**ABOUT THIS TASK**
Whenever a line of the listing contains the string "nine", return that line.

##########

(* ===== verification/Geometry.v ===== *)
(** * Geometry: distance and direction of one object

    Lines 190-244 of [index.tsx]: the area of the first instance's box
    picks one of five distance phrases by fixed thresholds, the centre of
    the box picks a horizontal and a vertical qualifier, and the two are
    combined into the direction phrase.  Each choice is given twice: as
    the code computes it, on strings, and as a value of an enumeration
    with its phrase; the refinement lemmas say that the two agree. *)

From S2P Require Import Prelude JsNumber JsString Labels.

Local Open Scope string_scope.
Local Open Scope float_scope.

(** ** The code's definitions *)

(** [(box.Width || 0) * (box.Height || 0)] (line 197). *)
Definition boxArea (box : BoundingBox) : number :=
  js_or (Width box) 0 * js_or (Height box) 0.

(** The distance phrase chosen by the area (lines 200-210). *)
Definition estimateDistance (boxArea : number) : string :=
  if boxArea >? 0.3 then "2 to 3 feet"
  else if boxArea >? 0.15 then "4 to 6 feet"
  else if boxArea >? 0.08 then "8 to 10 feet"
  else if boxArea >? 0.04 then "12 to 15 feet"
  else "more than 15 feet".

(** The centre of the box (lines 214-215). *)
Definition centerX (box : BoundingBox) : number :=
  js_or (Left box) 0 + js_or (Width box) 0 / 2.

Definition centerY (box : BoundingBox) : number :=
  js_or (Top box) 0 + js_or (Height box) 0 / 2.

(** The horizontal qualifier (lines 218-225). *)
Definition horizontalOf (centerX : number) : string :=
  if centerX <? 0.3 then "on your left"
  else if centerX >? 0.7 then "on your right"
  else "in front of you".

(** The vertical qualifier, empty when the box is level (lines 228-233). *)
Definition verticalOf (centerY : number) : string :=
  if centerY <? 0.3 then "above"
  else if centerY >? 0.7 then "below"
  else "".

(** The combination of the two qualifiers (lines 236-242). *)
Definition combineDirections (vertical horizontal : string) : string :=
  if to_boolean vertical && negb (horizontal =? "in front of you")%string
  then vertical ++ " and " ++ horizontal
  else if to_boolean vertical then vertical ++ " " ++ horizontal
  else horizontal.

(** The direction phrase of a box (lines 214-242). *)
Definition directionOf (box : BoundingBox) : string :=
  combineDirections (verticalOf (centerY box)) (horizontalOf (centerX box)).

(** [objectDistance] and [direction] after the block of lines 190-244:
    both empty unless the label has a first instance with a box. *)
Definition locate (label : Label) : string * string :=
  match Instances label with
  | Some (instance :: _) =>
      match InstanceBoundingBox instance with
      | Some box => (estimateDistance (boxArea box), directionOf box)
      | None => ("", "")
      end
  | _ => ("", "")
  end.

(** ** The specification's enumerations *)

Inductive DistanceBucket : Set :=
| Feet2to3 | Feet4to6 | Feet8to10 | Feet12to15 | FeetOver15.

Definition bucket_phrase (b : DistanceBucket) : string :=
  match b with
  | Feet2to3 => "2 to 3 feet"
  | Feet4to6 => "4 to 6 feet"
  | Feet8to10 => "8 to 10 feet"
  | Feet12to15 => "12 to 15 feet"
  | FeetOver15 => "more than 15 feet"
  end.

(** Position of a bucket from the nearest (0) to the farthest (4). *)
Definition bucket_rank (b : DistanceBucket) : nat :=
  match b with
  | Feet2to3 => 0 | Feet4to6 => 1 | Feet8to10 => 2 | Feet12to15 => 3 | FeetOver15 => 4
  end.

(** The table of the specification: the first threshold the area exceeds. *)
Definition distance_bucket (area : number) : DistanceBucket :=
  if area >? 0.3 then Feet2to3
  else if area >? 0.15 then Feet4to6
  else if area >? 0.08 then Feet8to10
  else if area >? 0.04 then Feet12to15
  else FeetOver15.

Inductive Horizontal : Set := OnLeft | InFront | OnRight.

Inductive Vertical : Set := Above | Level | Below.

Definition horizontal_of (cx : number) : Horizontal :=
  if cx <? 0.3 then OnLeft else if cx >? 0.7 then OnRight else InFront.

Definition vertical_of (cy : number) : Vertical :=
  if cy <? 0.3 then Above else if cy >? 0.7 then Below else Level.

(** Position from left (0) to right (2). *)
Definition horizontal_rank (h : Horizontal) : nat :=
  match h with OnLeft => 0 | InFront => 1 | OnRight => 2 end.

(** The nine phrases of the specification. *)
Definition direction_phrase (v : Vertical) (h : Horizontal) : string :=
  match v, h with
  | Above, OnLeft => "above and on your left"
  | Above, InFront => "above in front of you"
  | Above, OnRight => "above and on your right"
  | Level, OnLeft => "on your left"
  | Level, InFront => "in front of you"
  | Level, OnRight => "on your right"
  | Below, OnLeft => "below and on your left"
  | Below, InFront => "below in front of you"
  | Below, OnRight => "below and on your right"
  end.

(** A box given by its four coordinates, all present. *)
Definition boxAt (left top width height : number) : BoundingBox :=
  mkBox (Some width) (Some height) (Some left) (Some top).

(** ** Distance *)

Section Distance.
Implicit Types (a : number) (b : DistanceBucket).

Lemma bucket_phrase_inj b1 b2 : bucket_phrase b1 = bucket_phrase b2 -> b1 = b2.
Proof. destruct b1, b2; cbn; congruence. Qed.

(** The string of the code is the phrase of the specification's bucket. *)
Lemma estimateDistance_refines a : estimateDistance a = bucket_phrase (distance_bucket a).
Proof. unfold estimateDistance, distance_bucket. repeat case_head; reflexivity. Qed.

Lemma estimateDistance_nonempty a : estimateDistance a <> "".
Proof. rewrite estimateDistance_refines. destruct (distance_bucket a); discriminate. Qed.

(** A bucket at least as near as the one of threshold [t]: the area
    exceeds [t]. *)
Lemma distance_bucket_rank_lt a :
  (bucket_rank (distance_bucket a) < 4 -> (a >? 0.04) = true) /\
  (bucket_rank (distance_bucket a) < 3 -> (a >? 0.08) = true) /\
  (bucket_rank (distance_bucket a) < 2 -> (a >? 0.15) = true) /\
  (bucket_rank (distance_bucket a) < 1 -> (a >? 0.3) = true).
Proof.
  unfold distance_bucket.
  destruct (a >? 0.3) eqn:E1; [|destruct (a >? 0.15) eqn:E2;
    [|destruct (a >? 0.08) eqn:E3; [|destruct (a >? 0.04) eqn:E4]]];
  cbn [bucket_rank]; repeat split; intros; try lia;
  try assumption; unfold gtb in *;
  match goal with
  | H : (?t <? a) = true |- (?u <? a) = true =>
      apply (ltb_trans u t a); [reflexivity | exact H]
  end.
Qed.

(** Conversely an area above a threshold lands in its bucket or nearer. *)
Lemma distance_bucket_rank_le a :
  ((a >? 0.3) = true -> bucket_rank (distance_bucket a) <= 0) /\
  ((a >? 0.15) = true -> bucket_rank (distance_bucket a) <= 1) /\
  ((a >? 0.08) = true -> bucket_rank (distance_bucket a) <= 2) /\
  ((a >? 0.04) = true -> bucket_rank (distance_bucket a) <= 3).
Proof.
  unfold distance_bucket.
  destruct (a >? 0.3) eqn:E1; [|destruct (a >? 0.15) eqn:E2;
    [|destruct (a >? 0.08) eqn:E3; [|destruct (a >? 0.04) eqn:E4]]];
  cbn [bucket_rank]; repeat split; intros; try lia; congruence.
Qed.

Lemma distance_bucket_monotone a1 a2 :
  (a1 <? a2) = true ->
  bucket_rank (distance_bucket a2) <= bucket_rank (distance_bucket a1).
Proof.
  intros Hlt.
  destruct (distance_bucket_rank_lt a1) as (L4 & L3 & L2 & L1).
  destruct (distance_bucket_rank_le a2) as (U1 & U2 & U3 & U4).
  pose proof (fun t H => gtb_mono t a1 a2 H Hlt) as up.
  destruct (distance_bucket a1) eqn:B1; cbn [bucket_rank] in *;
    [ apply U1 | apply U2 | apply U3 | apply U4 | ];
    try (apply up; auto with arith).
  destruct (distance_bucket a2); cbn; lia.
Qed.

(** C4 (distance monotonicity).  Of two areas, the smaller never gets the
    nearer phrase: the phrases of the code are phrases of the table, and
    the one of the larger area is at least as near. *)
Theorem distance_monotone a1 a2 :
  (a1 <? a2) = true ->
  exists b1 b2,
    estimateDistance a1 = bucket_phrase b1 /\
    estimateDistance a2 = bucket_phrase b2 /\
    bucket_rank b2 <= bucket_rank b1.
Proof.
  intros Hlt. exists (distance_bucket a1), (distance_bucket a2).
  rewrite !estimateDistance_refines.
  auto using distance_bucket_monotone.
Qed.

(** An area that is not a number exceeds no threshold. *)
Lemma estimateDistance_nan a : is_nan a = true -> estimateDistance a = "more than 15 feet".
Proof.
  intros H. unfold estimateDistance, gtb. now rewrite !(ltb_nan_r _ _ H).
Qed.

(** A box that lacks its width or its height has area [0] or [NaN], and
    is narrated as far away. *)
Lemma boxArea_missing_width box :
  Width box = None -> estimateDistance (boxArea box) = "more than 15 feet".
Proof.
  intros H. unfold boxArea. rewrite H. cbn [js_or].
  set (h := js_or (Height box) 0).
  destruct (is_nan (0 * h)) eqn:E; [now apply estimateDistance_nan|].
  unfold estimateDistance, gtb.
  assert (forall t, (0 <? t) = true -> (t <? 0 * h) = false) as Hsmall.
  { intros t Ht. destruct (t <? 0 * h) eqn:F; [|reflexivity].
    pose proof (ltb_trans _ _ _ Ht F) as G.
    rewrite ltb_spec, mul_spec in G. change (Prim2SF 0) with (S754_zero false) in G.
    destruct (Prim2SF h) as [s|s| |s m e]; cbn in G; try destruct s; discriminate. }
  rewrite !Hsmall by reflexivity. reflexivity.
Qed.

End Distance.

(** ** Direction *)

Section Direction.
Implicit Types (cx cy : number) (v : Vertical) (h : Horizontal).

Lemma horizontalOf_refines cx :
  horizontalOf cx = direction_phrase Level (horizontal_of cx).
Proof. unfold horizontalOf, horizontal_of. repeat case_head; reflexivity. Qed.

Lemma combineDirections_refines cx cy :
  combineDirections (verticalOf cy) (horizontalOf cx) =
  direction_phrase (vertical_of cy) (horizontal_of cx).
Proof.
  unfold verticalOf, horizontalOf, vertical_of, horizontal_of.
  repeat case_head; reflexivity.
Qed.

(** The two horizontal tests exclude each other, and so do the vertical
    ones: [0.3 < 0.7], so nothing is below the first and above the
    second. *)
Lemma thresholds_exclusive (c : number) : (c <? 0.3) = true -> (c >? 0.7) = false.
Proof.
  intros H. unfold gtb. destruct (0.7 <? c) eqn:E; [|reflexivity].
  pose proof (ltb_trans _ _ _ E H) as F. vm_compute in F. discriminate.
Qed.

Lemma horizontal_of_left cx : horizontal_of cx = OnLeft <-> (cx <? 0.3) = true.
Proof. unfold horizontal_of. repeat case_head; split; congruence. Qed.

Lemma horizontal_of_right cx : horizontal_of cx = OnRight <-> (cx >? 0.7) = true.
Proof.
  unfold horizontal_of. destruct (cx <? 0.3) eqn:E.
  - rewrite (thresholds_exclusive _ E). split; discriminate.
  - case_head; split; congruence.
Qed.

Lemma vertical_of_above cy : vertical_of cy = Above <-> (cy <? 0.3) = true.
Proof. unfold vertical_of. repeat case_head; split; congruence. Qed.

Lemma vertical_of_below cy : vertical_of cy = Below <-> (cy >? 0.7) = true.
Proof.
  unfold vertical_of. destruct (cy <? 0.3) eqn:E.
  - rewrite (thresholds_exclusive _ E). split; discriminate.
  - case_head; split; congruence.
Qed.

Lemma direction_phrase_inj v1 h1 v2 h2 :
  direction_phrase v1 h1 = direction_phrase v2 h2 -> v1 = v2 /\ h1 = h2.
Proof. destruct v1, h1, v2, h2; cbn; intros H; try discriminate; auto. Qed.

Lemma direction_phrase_nonempty v h : direction_phrase v h <> "".
Proof. destruct v, h; discriminate. Qed.

(** Moving the centre to the right never moves the qualifier to the left. *)
Lemma horizontal_of_monotone cx1 cx2 :
  (cx1 <? cx2) = true ->
  horizontal_rank (horizontal_of cx1) <= horizontal_rank (horizontal_of cx2).
Proof.
  intros Hlt. unfold horizontal_of.
  destruct (cx2 <? 0.3) eqn:E2.
  - rewrite (ltb_trans _ _ _ Hlt E2). cbn. lia.
  - destruct (cx1 <? 0.3) eqn:E1; [repeat case_head; cbn; lia|].
    destruct (cx1 >? 0.7) eqn:G1.
    + rewrite (gtb_mono _ _ _ G1 Hlt). cbn. lia.
    + repeat case_head; cbn; lia.
Qed.

(** C7 (direction).  The direction phrase of a box is the entry of the
    nine-phrase table for the position of its centre, and for no other
    position: above when [centerY < 0.3], below when [centerY > 0.7], on
    the left when [centerX < 0.3], on the right when [centerX > 0.7]. *)
Theorem directionOf_spec box v h :
  directionOf box = direction_phrase v h <->
  v = vertical_of (centerY box) /\ h = horizontal_of (centerX box).
Proof.
  unfold directionOf. rewrite combineDirections_refines. split.
  - intros H. apply direction_phrase_inj in H. intuition congruence.
  - intros [-> ->]. reflexivity.
Qed.

(** The positions of the specification's examples: the centre and two
    corners. *)
Example direction_examples :
  map directionOf [boxAt 0.4 0.4 0.2 0.2; boxAt 0 0 0.2 0.2; boxAt 0.8 0.8 0.2 0.2] =
  ["in front of you"; "above and on your left"; "below and on your right"].
Proof. vm_compute. reflexivity. Qed.

(** A centre exactly on a threshold is in front: the tests are strict. *)
Example direction_on_threshold :
  map horizontalOf [0.3; 0.7] = ["in front of you"; "in front of you"].
Proof. vm_compute. reflexivity. Qed.

End Direction.

Lemma distance_monotone_witness :
  exists b1 b2,
    estimateDistance 0.05 = bucket_phrase b1 /\
    estimateDistance 0.2 = bucket_phrase b2 /\
    bucket_rank b2 <= bucket_rank b1.
Proof. apply distance_monotone. reflexivity. Defined.

Lemma directionOf_spec_witness :
  directionOf (boxAt 0 0 0.2 0.2) = direction_phrase Above OnLeft.
Proof. apply directionOf_spec. split; reflexivity. Defined.

#[export] Hint Rewrite estimateDistance_refines combineDirections_refines : js_rw.
#[export] Hint Resolve estimateDistance_nonempty direction_phrase_nonempty : js.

##########

**OUTPUT FOR THIS EXERCISE**
(** The nine phrases of the specification. *)
    nine-phrase table for the position of its centre, and for no other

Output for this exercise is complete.